As the answer, set down the lines below from the one containing "[ apply Z.eqb_eq" through the one containing "Lemma getTasksWithoutDueDates_returns (excludeCompleted", exactly and inclusively, and no others.

[Saved entries]
================
Lemma count_of_snoc {A : Type} (l : list A) (x : A) :
  count_of (l ++ [x]) = count_of l + 1.
Proof. unfold count_of. rewrite length_app. cbn. lia. Qed.

Lemma personStep_ok (m : JsMap.t PersonOverdue.t) (t : AsanaTask.t) :
  Forall person_ok (JsMap.values m) ->
  Forall person_ok (JsMap.values (personStep m t)) /\
  overdue_sum (JsMap.values (personStep m t)) = overdue_sum (JsMap.values m) + 1.
Proof.
  intros Hm. unfold personStep.
  destruct (JsMap.has (assigneeGid t) m) eqn:Hhas; cbn [negb].
  - split.
    + apply JsMap_update_Forall; [| exact Hm].
      intros p [Hpos Hlen]. unfold person_ok. cbn.
      rewrite count_of_snoc. lia.
    + unfold overdue_sum.
      apply (JsMap_update_sum PersonOverdue.overdueCount); [exact Hhas |].
      intros p. reflexivity.
  - rewrite JsMap_update_add by exact Hhas. unfold JsMap.values.
    rewrite map_app. split.
    + apply Forall_app. split; [exact Hm |].
      constructor; [| constructor]. unfold person_ok, count_of. cbn. lia.
    + unfold overdue_sum. rewrite fold_right_app. cbn.
      generalize (map snd m). intros l.
      induction l as [| p l IH]; cbn; lia.
Qed.

Lemma personLoop_ok (l : list AsanaTask.t) (m : JsMap.t PersonOverdue.t) :
  Forall person_ok (JsMap.values m) ->
  Forall person_ok (JsMap.values (fold_left personStep l m)) /\
  overdue_sum (JsMap.values (fold_left personStep l m))
  = overdue_sum (JsMap.values m) + count_of l.
Proof.
  revert m. induction l as [| t l IH]; intros m Hm; cbn [fold_left].
  - split; [exact Hm | unfold count_of; cbn; lia].
  - destruct (personStep_ok m t Hm) as [Hok Hsum].
    destruct (IH _ Hok) as [Hok' Hsum']. split; [exact Hok' |].
    rewrite Hsum', Hsum. unfold count_of. cbn [List.length].
    rewrite Nat2Z.inj_succ. lia.
Qed.

Lemma overdue_sum_perm (l l' : list PersonOverdue.t) :
  Permutation l l' -> overdue_sum l = overdue_sum l'.
Proof. unfold overdue_sum. induction 1; cbn; lia. Qed.

(** X4. [get_overdue_tasks_by_person] accounts for every overdue task once:
    the [overdueCount]s of the persons add up to [totalOverdue], which is
    the [count] [get_overdue_tasks] reports on the same fetched tasks; each
    person listed has at least one overdue task and as many listed tasks as
    its [overdueCount]; and the persons come in descending [overdueCount]
    order. *)
Theorem getOverdueTasksByPerson_accounts_for_every_overdue_task :
  forall (today : Today.t) (tasks : list AsanaTask.t),
    getTasks client TaskParams.empty = Ok tasks ->
    let persons := overdueResultArray (Today.dateStr today) tasks in
    (exists obj overdue,
        getOverdueTasksByPerson today = Ok obj /\
        field "error" obj = None /\
        field "totalOverdue" obj = Some (JNum (overdue_sum persons)) /\
        field "byPerson" obj = Some (JArr (map renderPerson persons)) /\
        getOverdueTasks today None = Ok overdue /\
        field "count" overdue = Some (JNum (overdue_sum persons))) /\
    (forall p,
        In p persons ->
        1 <= PersonOverdue.overdueCount p /\
        PersonOverdue.overdueCount p = count_of (PersonOverdue.tasks p)) /\
    StronglySorted
      (fun a b => PersonOverdue.overdueCount a >= PersonOverdue.overdueCount b)
      persons.
Proof.
  intros today tasks Hfetch persons.
  set (d := Today.dateStr today) in *.
  destruct (personLoop_ok (filter (isOverdue d) tasks) [] (Forall_nil _))
    as [Hok Hsum].
  fold (overdueByPerson d tasks) in Hok, Hsum.
  assert (Htotal : overdue_sum persons = count_if (isOverdue d) tasks).
  { unfold persons, overdueResultArray.
    rewrite (overdue_sum_perm _ _ (sort_perm byOverdueDesc _)), Hsum.
    unfold overdue_sum, count_if. cbn. lia. }
  split; [| split].
  - destruct (getOverdueTasks_returns today None tasks Hfetch)
      as (overdue & Hover & _ & Hcount & _).
    fold d in Hcount.
    unfold getOverdueTasksByPerson. rewrite Hfetch. cbn [bind try_catch].
    fold d. fold persons. rewrite Htotal. unfold count_if in *.
    destruct (count_of (filter (isOverdue d) tasks) =? 0) eqn:Hn.
    + apply Z.eqb_eq in Hn.
      assert (Hnil : persons = []).
      { unfold persons, overdueResultArray, overdueByPerson.
        rewrite (count_of_zero _ Hn). reflexivity. }
      rewrite Hnil, Hn in *. eexists. exists overdue.
      split; [reflexivity |]. repeat split; assumption.
    + eexists. exists overdue. split; [reflexivity |]. repeat split; assumption.
  - intros p Hp. unfold persons, overdueResultArray in Hp. apply In_sort in Hp.
    rewrite Forall_forall in Hok. exact (Hok p Hp).
  - unfold persons, overdueResultArray.
    apply (StronglySorted_weaken (fun x y => byOverdueDesc x y <= 0) _ (fun _ => True)).
    + unfold byOverdueDesc. intros; lia.
    + apply Forall_forall. trivial.
    + apply (sort_sorted byOverdueDesc (fun _ => True)).
      * unfold byOverdueDesc. intros; lia.
      * unfold byOverdueDesc. intros; lia.
      * apply Forall_forall. trivial.
Qed.

(** ** The list tools *)

Lemma count_of_map {A B : Type} (f : A -> B) (l : list A) :
  count_of (map f l) = count_of l.
Proof. unfold count_of. rewrite length_map. reflexivity. Qed.

Ltac solve_list_returns Hfetch :=
  rewrite Hfetch; cbn [bind try_catch];
  match goal with
  | |- context [count_of ?l =? 0] =>
      destruct (count_of l =? 0) eqn:Hn;
      [ apply Z.eqb_eq in Hn; rewrite Hn; apply count_of_zero in Hn; rewrite Hn
      | ];
      eexists; (split; [reflexivity |]); repeat split
  end.

Lemma getTasksDueToday_returns (today : Today.t) (assignee : option string)
  (excludeCompleted : bool) (tasks : list AsanaTask.t) :
  getTasks client (TaskParams.mk None None assignee None None) = Ok tasks ->
  let due := dueToday (Today.dateStr today) excludeCompleted tasks in
  exists obj,
    getTasksDueToday today assignee excludeCompleted = Ok obj /\
    field "error" obj = None /\
    field "count" obj = Some (JNum (count_of due)) /\
    field "tasks" obj = Some (JArr (map formatDue due)).
Proof.
  intros Hfetch due. subst due. unfold getTasksDueToday. solve_list_returns Hfetch.
Qed.

Lemma getTasksWithoutDueDates_returns (excludeCompleted : bool)
  (assignee : option string) (tasks : list AsanaTask.t) :
  getTasks client (TaskParams.mk None None assignee None None) = Ok tasks ->
  let undated := tasksWithoutDueDate excludeCompleted tasks in
  exists obj,
    getTasksWithoutDueDates excludeCompleted assignee = Ok obj /\
    field "error" obj = None /\
    field "count" obj = Some (JNum (count_of undated)) /\
    field "tasks" obj = Some (JArr (map formatUndated undated)).
Proof.
  intros Hfetch undated. subst undated. unfold getTasksWithoutDueDates.
  solve_list_returns Hfetch.
Qed.

Lemma getUnassignedTasks_returns (excludeCompleted : bool)
  (tasks : list AsanaTask.t) :
  getTasks client TaskParams.empty = Ok tasks ->
  let found := unassignedTasks excludeCompleted tasks in
  exists obj,
    getUnassignedTasks excludeCompleted = Ok obj /\
    field "error" obj = None /\
    field "count" obj = Some (JNum (count_of found)) /\
    field "tasks" obj = Some (JArr (map formatUnassigned found)).
Proof.
  intros Hfetch found. subst found. unfold getUnassignedTasks.
  solve_list_returns Hfetch.
Qed.

Lemma list_execute_returns (call : ListCall) (tasks : list AsanaTask.t) :
  getTasks client (list_fetch call) = Ok tasks ->
  exists obj,
    list_execute call = Ok obj /\
    field "error" obj = None /\
    field "count" obj = Some (JNum (count_of (list_selected call tasks))) /\
    field "tasks" obj
    = Some (JArr (map (list_format call) (list_selected call tasks))).
Proof.
  intros Hfetch.
  destruct call; cbn [list_execute list_fetch list_selected list_format] in *;
    [ unfold getTasksUpdatedToday | unfold getTasksDueToday
    | unfold getUnassignedTasks | unfold getTasksWithoutDueDates
    | unfold searchTasksByName | unfold getTasksAssignedTo ];
    solve_list_returns Hfetch.
Qed.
================
• _Output of the task_
      [ apply Z.eqb_eq in Hn; rewrite Hn; apply count_of_zero in Hn; rewrite Hn
      | ];
      eexists; (split; [reflexivity |]); repeat split
  end.

Lemma getTasksDueToday_returns (today : Today.t) (assignee : option string)
  (excludeCompleted : bool) (tasks : list AsanaTask.t) :
  getTasks client (TaskParams.mk None None assignee None None) = Ok tasks ->
  let due := dueToday (Today.dateStr today) excludeCompleted tasks in
  exists obj,
    getTasksDueToday today assignee excludeCompleted = Ok obj /\
    field "error" obj = None /\
    field "count" obj = Some (JNum (count_of due)) /\
    field "tasks" obj = Some (JArr (map formatDue due)).
Proof.
  intros Hfetch due. subst due. unfold getTasksDueToday. solve_list_returns Hfetch.
Qed.

Lemma getTasksWithoutDueDates_returns (excludeCompleted : bool)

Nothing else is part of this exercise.